[Data extracts — start]

(** * InstaPRO: the content knowledge store and the recommendation extractor

    A shallow embedding of [Database.py] (class [RAGDatabase]) and of the
    pure parts of [app.py] (class [InstagramPostRecommender]), with the
    properties of the design document proved or refuted on it.

    Modelling conventions.
    - A Python [str] is a [string]; a character stands for the code point
      of the same number (0..255).  [str.upper] is modelled on the ASCII
      letters, which is where the code uses it.
    - A Python [int] is a [Z]; the length of a text is a [nat].
    - A Python [float] obtained from [a / b] on integers is the exact
      rational [a / b] in [Q]; the binary64 rounding of CPython is not
      modelled.
    - A Python [dict] is an association list in insertion order with
      unique keys ([setitem] overwrites in place or appends).
    - An exception is a value [Raise e] of the [result] monad.
    - [list.sort] and [sorted] are stable; they are modelled by a stable
      insertion sort, which returns the same list as any stable sort. *)

From Stdlib Require Import List String Ascii ZArith NArith QArith Bool Lia Arith.
From Stdlib Require Import Permutation Sorted ZifyBool.
Import ListNotations.

Set Implicit Arguments.
Open Scope string_scope.
Open Scope list_scope.

(* ================================================================== *)
(** ** Exceptions and the result monad *)

Inductive exn : Type :=
| KeyError (key : string)
| JSONDecodeError
| ValueError
| ZeroDivisionError
| IndexError
| NotModelled.

Inductive result (A : Type) : Type :=
| Ok (a : A)
| Raise (e : exn).

Arguments Ok {A} a.
Arguments Raise {A} e.

Definition bind {A B : Type} (c : result A) (k : A -> result B) : result B :=
  match c with
  | Ok a => k a
  | Raise e => Raise e
  end.

Declare Scope result_scope.
Delimit Scope result_scope with result.
Notation "x <- c ;; k" := (bind c (fun x => k))
  (at level 61, c at next level, right associativity) : result_scope.
Open Scope result_scope.

(** [d[k]] on a dict that may lack the key. *)
Definition getitem {A : Type} (key : string) (o : option A) : result A :=
  match o with
  | Some a => Ok a
  | None => Raise (KeyError key)
  end.

(** [mapM] for [result]: the first exception wins, as in a Python loop. *)
Fixpoint mapM {A B : Type} (f : A -> result B) (l : list A) : result (list B) :=
  match l with
  | [] => Ok []
  | x :: t => y <- f x ;; ys <- mapM f t ;; Ok (y :: ys)
  end.

(* ================================================================== *)
(** ** Python strings *)

Module PyStr.

Definition dquote : ascii := "034"%char.
Definition backslash : ascii := "092"%char.
Definition newline : string := String "010"%char "".

Definition code (c : ascii) : N := N_of_ascii c.

(** [str.upper] on ASCII text.  On the code points 128..255 Python's
    [upper] yields no ASCII letter but [S] (from the sharp s). *)
Definition upper_char (c : ascii) : ascii :=
  if ((97 <=? code c) && (code c <=? 122))%N
  then ascii_of_N (code c - 32) else c.

Fixpoint upper (s : string) : string :=
  match s with
  | EmptyString => EmptyString
  | String c t => String (upper_char c) (upper t)
  end.

(** [needle in hay]. *)
Fixpoint contains (needle hay : string) : bool :=
  prefix needle hay ||
  match hay with
  | EmptyString => false
  | String _ t => contains needle t
  end.

(** [s.replace(old, new)] for a non-empty [old]: leftmost occurrences,
    not overlapping.  [skip] counts the characters of a matched
    occurrence that remain to be dropped. *)
Fixpoint replace_go (old new : string) (skip : nat) (s : string) : string :=
  match s with
  | EmptyString => EmptyString
  | String c t =>
      match skip with
      | S k => replace_go old new k t
      | O =>
          if prefix old s
          then new ++ replace_go old new (String.length old - 1) t
          else String c (replace_go old new 0 t)
      end
  end.

Definition replace (old new s : string) : string := replace_go old new 0 s.

(** [str.isspace] on the code points below 256. *)
Definition isspace (c : ascii) : bool :=
  let n := code c in
  (((9 <=? n) && (n <=? 13)) || ((28 <=? n) && (n <=? 32))
   || (n =? 133) || (n =? 160))%N.

Fixpoint lstrip (s : string) : string :=
  match s with
  | EmptyString => EmptyString
  | String c t => if isspace c then lstrip t else s
  end.

Fixpoint rstrip (s : string) : string :=
  match s with
  | EmptyString => EmptyString
  | String c t =>
      match rstrip t with
      | EmptyString => if isspace c then EmptyString else String c EmptyString
      | t' => String c t'
      end
  end.

Definition strip (s : string) : string := rstrip (lstrip s).

(** [s[:n]]. *)
Definition take (n : nat) (s : string) : string := substring 0 n s.

(** ["=" * n]. *)
Fixpoint repeat (s : string) (n : nat) : string :=
  match n with
  | O => EmptyString
  | S k => s ++ repeat s k
  end.

(** Truth value of a string: non-empty. *)
Definition truthy (s : string) : bool :=
  match s with EmptyString => false | _ => true end.

End PyStr.
Lemma large_command_buffer_witness :
  edgetpu_ioctl_vii_litebuf_command large_command_bad_fence_env
    (sample_client (Some 7%nat) 1)
  = (- 22,
     [trace_point; lock_group_lock; kzalloc true; edgetpu_iremap_alloc 0;
      copy_payload_from_user true; get_fence_array_from_user (- 22);
      unlock_group_lock; trace_point]) /\
  large_command_staged large_command_bad_fence_env = true /\
  count_calls is_iremap_free
    (snd (edgetpu_ioctl_vii_litebuf_command large_command_bad_fence_env
            (sample_client (Some 7%nat) 1))) = 0%nat.
Proof.
  split; [reflexivity|]. split; [reflexivity|].
  destruct (large_command_buffer large_command_bad_fence_env
              (sample_client (Some 7%nat) 1) 7%nat
              eq_refl eq_refl eq_refl eq_refl) as (_ & _ & Hleft).
  destruct (Hleft eq_refl) as (_ & _ & Hfree); [discriminate | exact Hfree].
Defined.

End Handlers.
(** * AbleSet companion module: connection monitor, mirrored state and feedbacks

    A shallow embedding of [src/main.ts] (class [ModuleInstance]) and of the
    parts of the JavaScript runtime its handlers rely on, followed by the
    properties of the synchronisation core.

    Layout:
    - [JS]: JavaScript primitive values and the conversions [Number(v)],
      [Boolean(v)], [String(v)] the handlers apply to message arguments;
    - [Debounce], [DebounceGather]: the two timing primitives imported from
      [./utils/debounce];
    - the module instance: configuration, transport endpoints, mirrored
      state, the listeners registered by [init] and [initOscListeners], the
      feedback callbacks, and the event loop that delivers timed events;
    - the properties. *)

From Stdlib Require Import ZArith QArith Lqa Ascii.
From stdpp Require Import gmap strings list fin_maps pretty.

Local Open Scope Z_scope.

(* ===================================================================== *)
(** ** JavaScript values *)
(* ===================================================================== *)

Module JS.

(** A JavaScript number. Finite values are kept as exact rationals: the
    rounding of binary64 is not modelled (every index computation of the
    module is exact on integers below 2^53), and [+0]/[-0] are one value,
    which [===], [<] and [-] do not tell apart either. *)
Inductive number : Set :=
  | NaN
  | Infinity (negative : bool)
  | Fin (q : Q).

Definition of_Z (z : Z) : number := Fin (inject_Z z).
Definition of_nat (n : nat) : number := of_Z (Z.of_nat n).

Definition isNaN (x : number) : bool :=
  match x with NaN => true | _ => false end.

Definition Qltb (a b : Q) : bool := negb (Qle_bool b a).

(** [x < y] *)
Definition ltb (x y : number) : bool :=
  match x, y with
  | NaN, _ | _, NaN => false
  | Fin a, Fin b => Qltb a b
  | Infinity nx, Infinity ny => nx && negb ny
  | Infinity nx, Fin _ => nx
  | Fin _, Infinity ny => negb ny
  end.

(** [x === y] on numbers *)
Definition eqb (x y : number) : bool :=
  match x, y with
  | Fin a, Fin b => Qeq_bool a b
  | Infinity nx, Infinity ny => Bool.eqb nx ny
  | _, _ => false
  end.

(** [x <= y] *)
Definition leb (x y : number) : bool := ltb x y || eqb x y.
(** [x > y] and [x >= y] *)
Definition gtb (x y : number) : bool := ltb y x.
Definition geb (x y : number) : bool := leb y x.

(** [x - y] *)
Definition sub (x y : number) : number :=
  match x, y with
  | NaN, _ | _, NaN => NaN
  | Fin a, Fin b => Fin (a - b)
  | Infinity nx, Infinity ny => if Bool.eqb nx ny then NaN else Infinity nx
  | Infinity nx, Fin _ => Infinity nx
  | Fin _, Infinity ny => Infinity (negb ny)
  end.

(** The primitive values that reach the module: OSC message arguments
    (numbers, strings, booleans), host variable values and option values,
    and [undefined] for an absent array element or a variable that is
    not defined. *)
Inductive value : Set :=
  | Undefined
  | Bool (b : bool)
  | Num (n : number)
  | Str (s : string).

(** [a === b] *)
Definition strict_eq (a b : value) : bool :=
  match a, b with
  | Undefined, Undefined => true
  | Bool x, Bool y => Bool.eqb x y
  | Num x, Num y => eqb x y
  | Str x, Str y => String.eqb x y
  | _, _ => false
  end.

(** [a ?? b] *)
Definition nullish (a b : value) : value :=
  match a with Undefined => b | _ => a end.

(** *** StringToNumber

    [Number(s)] on a string: white space is trimmed at both ends, the empty
    string is [0], and what is left must be [Infinity] with an optional
    sign, a decimal literal with an optional sign, or an unsigned
    hexadecimal, octal or binary literal; anything else is [NaN]. Strings
    are sequences of UTF-8 bytes. *)

Definition byte (c : ascii) : N := N_of_ascii c.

[Data extracts — finish]

**How to complete this task**
Print exactly the lines from the one with "y => eqb x y" through the end of the data, inclusive.

**Output**
  | Num x, Num y => eqb x y
  | Str x, Str y => String.eqb x y
  | _, _ => false
  end.

(** [a ?? b] *)
Definition nullish (a b : value) : value :=
  match a with Undefined => b | _ => a end.

(** *** StringToNumber

    [Number(s)] on a string: white space is trimmed at both ends, the empty
    string is [0], and what is left must be [Infinity] with an optional
    sign, a decimal literal with an optional sign, or an unsigned
    hexadecimal, octal or binary literal; anything else is [NaN]. Strings
    are sequences of UTF-8 bytes. *)

Definition byte (c : ascii) : N := N_of_ascii c.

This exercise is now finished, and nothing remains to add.